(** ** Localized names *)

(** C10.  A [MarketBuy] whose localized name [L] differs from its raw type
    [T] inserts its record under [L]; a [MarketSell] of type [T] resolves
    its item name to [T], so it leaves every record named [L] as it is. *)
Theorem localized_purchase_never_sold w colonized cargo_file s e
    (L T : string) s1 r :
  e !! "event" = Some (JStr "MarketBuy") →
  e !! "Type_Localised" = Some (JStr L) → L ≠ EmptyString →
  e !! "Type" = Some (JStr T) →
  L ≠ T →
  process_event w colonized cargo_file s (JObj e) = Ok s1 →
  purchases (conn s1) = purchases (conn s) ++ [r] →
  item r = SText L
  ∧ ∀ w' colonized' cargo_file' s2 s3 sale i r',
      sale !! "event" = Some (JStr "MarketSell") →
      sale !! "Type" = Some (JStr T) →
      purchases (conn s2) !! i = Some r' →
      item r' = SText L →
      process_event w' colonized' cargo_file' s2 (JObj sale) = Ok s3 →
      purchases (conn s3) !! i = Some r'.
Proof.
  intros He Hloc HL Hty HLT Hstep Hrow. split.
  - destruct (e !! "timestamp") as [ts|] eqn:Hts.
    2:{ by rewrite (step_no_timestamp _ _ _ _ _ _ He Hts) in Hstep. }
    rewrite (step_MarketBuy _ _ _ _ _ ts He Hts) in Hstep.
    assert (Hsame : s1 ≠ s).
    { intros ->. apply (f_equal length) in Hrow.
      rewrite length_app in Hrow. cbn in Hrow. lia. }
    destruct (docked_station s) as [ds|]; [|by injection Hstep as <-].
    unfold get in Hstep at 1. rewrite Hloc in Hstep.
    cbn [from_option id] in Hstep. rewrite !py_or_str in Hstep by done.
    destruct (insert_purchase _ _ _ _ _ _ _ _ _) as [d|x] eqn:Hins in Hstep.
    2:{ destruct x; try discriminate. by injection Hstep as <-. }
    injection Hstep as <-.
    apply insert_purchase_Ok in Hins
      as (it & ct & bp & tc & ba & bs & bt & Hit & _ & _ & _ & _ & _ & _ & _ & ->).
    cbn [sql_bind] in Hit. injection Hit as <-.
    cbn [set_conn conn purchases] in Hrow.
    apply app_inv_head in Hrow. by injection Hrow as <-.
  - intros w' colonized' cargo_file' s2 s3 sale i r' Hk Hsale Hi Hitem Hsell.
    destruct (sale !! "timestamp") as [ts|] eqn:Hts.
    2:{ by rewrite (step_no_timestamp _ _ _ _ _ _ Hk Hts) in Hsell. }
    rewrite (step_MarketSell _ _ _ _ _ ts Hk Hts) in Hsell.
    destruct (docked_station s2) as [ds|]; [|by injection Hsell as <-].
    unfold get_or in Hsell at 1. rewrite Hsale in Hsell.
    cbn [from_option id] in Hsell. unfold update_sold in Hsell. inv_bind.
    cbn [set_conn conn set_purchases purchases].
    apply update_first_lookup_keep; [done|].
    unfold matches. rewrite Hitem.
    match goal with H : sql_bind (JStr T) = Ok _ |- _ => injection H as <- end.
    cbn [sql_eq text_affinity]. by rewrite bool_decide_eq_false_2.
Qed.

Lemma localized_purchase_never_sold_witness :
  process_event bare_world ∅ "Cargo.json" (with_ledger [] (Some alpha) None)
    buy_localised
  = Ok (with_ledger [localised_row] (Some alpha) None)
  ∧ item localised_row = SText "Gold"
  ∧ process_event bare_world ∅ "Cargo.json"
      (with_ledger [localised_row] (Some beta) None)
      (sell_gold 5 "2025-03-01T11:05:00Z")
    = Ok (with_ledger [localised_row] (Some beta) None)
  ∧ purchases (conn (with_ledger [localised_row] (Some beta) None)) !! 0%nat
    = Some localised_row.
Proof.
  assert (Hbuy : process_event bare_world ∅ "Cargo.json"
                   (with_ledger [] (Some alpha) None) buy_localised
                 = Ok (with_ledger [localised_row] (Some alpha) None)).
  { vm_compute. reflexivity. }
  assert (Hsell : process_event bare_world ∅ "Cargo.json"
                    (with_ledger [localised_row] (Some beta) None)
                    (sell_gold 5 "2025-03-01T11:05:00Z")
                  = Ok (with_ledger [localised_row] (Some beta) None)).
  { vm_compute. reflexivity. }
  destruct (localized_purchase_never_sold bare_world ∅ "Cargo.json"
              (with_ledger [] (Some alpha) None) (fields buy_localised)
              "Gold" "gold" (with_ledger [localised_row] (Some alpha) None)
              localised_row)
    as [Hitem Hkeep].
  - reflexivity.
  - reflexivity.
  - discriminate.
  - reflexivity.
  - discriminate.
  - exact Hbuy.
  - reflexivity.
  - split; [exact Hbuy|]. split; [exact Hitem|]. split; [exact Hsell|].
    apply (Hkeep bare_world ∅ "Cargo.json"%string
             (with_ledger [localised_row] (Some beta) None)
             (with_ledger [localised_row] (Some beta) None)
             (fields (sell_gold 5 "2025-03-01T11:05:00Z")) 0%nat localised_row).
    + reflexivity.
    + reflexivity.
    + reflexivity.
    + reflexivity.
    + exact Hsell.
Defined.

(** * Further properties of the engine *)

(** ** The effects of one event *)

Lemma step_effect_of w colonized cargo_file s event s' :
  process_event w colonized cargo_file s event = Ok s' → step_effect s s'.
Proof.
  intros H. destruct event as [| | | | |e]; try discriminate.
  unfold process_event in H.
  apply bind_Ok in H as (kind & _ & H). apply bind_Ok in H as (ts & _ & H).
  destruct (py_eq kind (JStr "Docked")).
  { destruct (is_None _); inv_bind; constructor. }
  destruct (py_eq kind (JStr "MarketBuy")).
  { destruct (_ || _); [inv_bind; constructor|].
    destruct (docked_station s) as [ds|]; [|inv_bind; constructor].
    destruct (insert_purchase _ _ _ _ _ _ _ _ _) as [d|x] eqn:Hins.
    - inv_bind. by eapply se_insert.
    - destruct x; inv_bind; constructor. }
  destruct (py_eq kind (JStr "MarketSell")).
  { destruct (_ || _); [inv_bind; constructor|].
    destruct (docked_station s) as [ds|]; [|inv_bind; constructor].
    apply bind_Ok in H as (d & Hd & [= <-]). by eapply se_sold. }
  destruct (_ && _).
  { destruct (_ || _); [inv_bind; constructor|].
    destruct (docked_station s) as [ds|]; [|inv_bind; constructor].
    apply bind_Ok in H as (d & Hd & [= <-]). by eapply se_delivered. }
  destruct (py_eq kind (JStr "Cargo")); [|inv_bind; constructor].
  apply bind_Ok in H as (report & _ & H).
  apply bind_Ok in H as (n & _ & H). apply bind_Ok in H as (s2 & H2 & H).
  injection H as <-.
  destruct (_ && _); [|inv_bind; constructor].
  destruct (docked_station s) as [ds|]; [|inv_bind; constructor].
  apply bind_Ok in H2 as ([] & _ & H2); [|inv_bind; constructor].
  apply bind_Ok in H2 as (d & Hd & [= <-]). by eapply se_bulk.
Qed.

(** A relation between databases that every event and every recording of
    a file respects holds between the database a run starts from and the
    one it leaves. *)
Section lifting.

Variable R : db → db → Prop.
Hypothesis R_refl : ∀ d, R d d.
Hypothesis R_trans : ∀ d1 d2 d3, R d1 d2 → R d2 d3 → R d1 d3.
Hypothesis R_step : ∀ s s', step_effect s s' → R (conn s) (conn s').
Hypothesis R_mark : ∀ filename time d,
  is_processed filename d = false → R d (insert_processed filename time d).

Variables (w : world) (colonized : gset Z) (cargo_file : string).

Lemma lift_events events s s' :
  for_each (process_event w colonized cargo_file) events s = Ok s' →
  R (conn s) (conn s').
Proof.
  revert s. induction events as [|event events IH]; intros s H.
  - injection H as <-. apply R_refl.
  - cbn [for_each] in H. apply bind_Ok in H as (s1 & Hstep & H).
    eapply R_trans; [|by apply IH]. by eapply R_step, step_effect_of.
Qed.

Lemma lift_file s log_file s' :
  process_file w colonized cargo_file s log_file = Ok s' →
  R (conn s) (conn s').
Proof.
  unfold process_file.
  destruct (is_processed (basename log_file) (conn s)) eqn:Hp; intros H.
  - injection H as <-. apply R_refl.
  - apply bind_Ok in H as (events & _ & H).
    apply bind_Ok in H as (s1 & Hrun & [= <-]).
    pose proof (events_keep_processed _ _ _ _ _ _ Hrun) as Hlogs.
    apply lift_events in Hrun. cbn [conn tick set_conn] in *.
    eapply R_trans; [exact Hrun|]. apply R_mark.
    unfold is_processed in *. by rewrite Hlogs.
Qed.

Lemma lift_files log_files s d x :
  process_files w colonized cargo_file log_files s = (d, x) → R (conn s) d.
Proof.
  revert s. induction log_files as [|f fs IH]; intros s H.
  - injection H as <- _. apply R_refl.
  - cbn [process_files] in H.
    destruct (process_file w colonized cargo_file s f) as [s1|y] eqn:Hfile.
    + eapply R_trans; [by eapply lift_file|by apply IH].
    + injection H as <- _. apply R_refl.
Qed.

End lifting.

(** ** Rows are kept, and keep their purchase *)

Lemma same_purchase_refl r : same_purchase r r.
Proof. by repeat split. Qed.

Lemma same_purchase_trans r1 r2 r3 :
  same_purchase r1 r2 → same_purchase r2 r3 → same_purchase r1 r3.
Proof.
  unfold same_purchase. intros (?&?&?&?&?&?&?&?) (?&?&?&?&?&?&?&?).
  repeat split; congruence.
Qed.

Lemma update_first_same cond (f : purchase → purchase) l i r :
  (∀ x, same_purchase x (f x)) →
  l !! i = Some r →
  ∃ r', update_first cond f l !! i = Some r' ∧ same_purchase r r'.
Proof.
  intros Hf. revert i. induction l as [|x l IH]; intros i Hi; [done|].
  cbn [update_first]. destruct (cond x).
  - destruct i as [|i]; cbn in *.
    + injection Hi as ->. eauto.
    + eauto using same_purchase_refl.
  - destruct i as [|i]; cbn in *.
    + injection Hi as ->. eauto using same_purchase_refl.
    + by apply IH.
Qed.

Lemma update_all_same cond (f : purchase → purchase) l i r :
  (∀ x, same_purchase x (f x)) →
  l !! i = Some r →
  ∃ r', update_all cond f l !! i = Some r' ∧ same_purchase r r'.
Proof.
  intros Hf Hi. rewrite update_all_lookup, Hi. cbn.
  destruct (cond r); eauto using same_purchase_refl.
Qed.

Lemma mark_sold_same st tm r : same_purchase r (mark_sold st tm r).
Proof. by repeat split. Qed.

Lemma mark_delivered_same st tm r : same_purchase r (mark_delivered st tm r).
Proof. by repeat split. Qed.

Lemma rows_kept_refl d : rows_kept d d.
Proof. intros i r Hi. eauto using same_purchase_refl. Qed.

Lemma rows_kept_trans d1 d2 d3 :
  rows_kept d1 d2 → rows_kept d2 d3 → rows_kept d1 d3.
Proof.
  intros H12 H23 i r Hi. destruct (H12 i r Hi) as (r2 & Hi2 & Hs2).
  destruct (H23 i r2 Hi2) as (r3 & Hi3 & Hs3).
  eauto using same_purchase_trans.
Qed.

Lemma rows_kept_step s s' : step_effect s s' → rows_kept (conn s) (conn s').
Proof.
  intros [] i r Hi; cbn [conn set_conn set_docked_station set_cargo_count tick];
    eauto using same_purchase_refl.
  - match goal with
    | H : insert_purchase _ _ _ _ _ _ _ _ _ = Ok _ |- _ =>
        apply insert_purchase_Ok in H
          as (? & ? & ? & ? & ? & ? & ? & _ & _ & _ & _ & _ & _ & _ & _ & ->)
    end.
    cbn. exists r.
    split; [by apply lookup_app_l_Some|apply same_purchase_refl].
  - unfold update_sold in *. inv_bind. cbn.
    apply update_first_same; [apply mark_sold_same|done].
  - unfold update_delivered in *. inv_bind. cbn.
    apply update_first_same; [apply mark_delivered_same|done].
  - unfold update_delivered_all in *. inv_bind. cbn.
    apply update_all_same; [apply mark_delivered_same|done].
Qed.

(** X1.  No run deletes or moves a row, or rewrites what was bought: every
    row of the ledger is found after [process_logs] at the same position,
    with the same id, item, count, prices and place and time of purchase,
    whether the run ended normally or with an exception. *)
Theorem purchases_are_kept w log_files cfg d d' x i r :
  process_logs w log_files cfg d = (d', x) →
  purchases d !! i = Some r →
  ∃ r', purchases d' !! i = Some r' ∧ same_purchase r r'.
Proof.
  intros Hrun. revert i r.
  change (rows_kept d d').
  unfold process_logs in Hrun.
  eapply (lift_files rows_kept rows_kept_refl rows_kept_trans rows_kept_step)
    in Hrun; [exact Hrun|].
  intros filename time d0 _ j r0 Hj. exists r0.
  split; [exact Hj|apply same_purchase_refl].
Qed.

──────────────────────────────

WHAT YOU HAVE TO DO
Scan the material and collect every line that contains "exact".

FINISHED TASK
  - exact Hbuy.
  - split; [exact Hbuy|]. split; [exact Hitem|]. split; [exact Hsell|].
    + exact Hsell.
    eapply R_trans; [exact Hrun|]. apply R_mark.
    in Hrun; [exact Hrun|].
  split; [exact Hj|apply same_purchase_refl].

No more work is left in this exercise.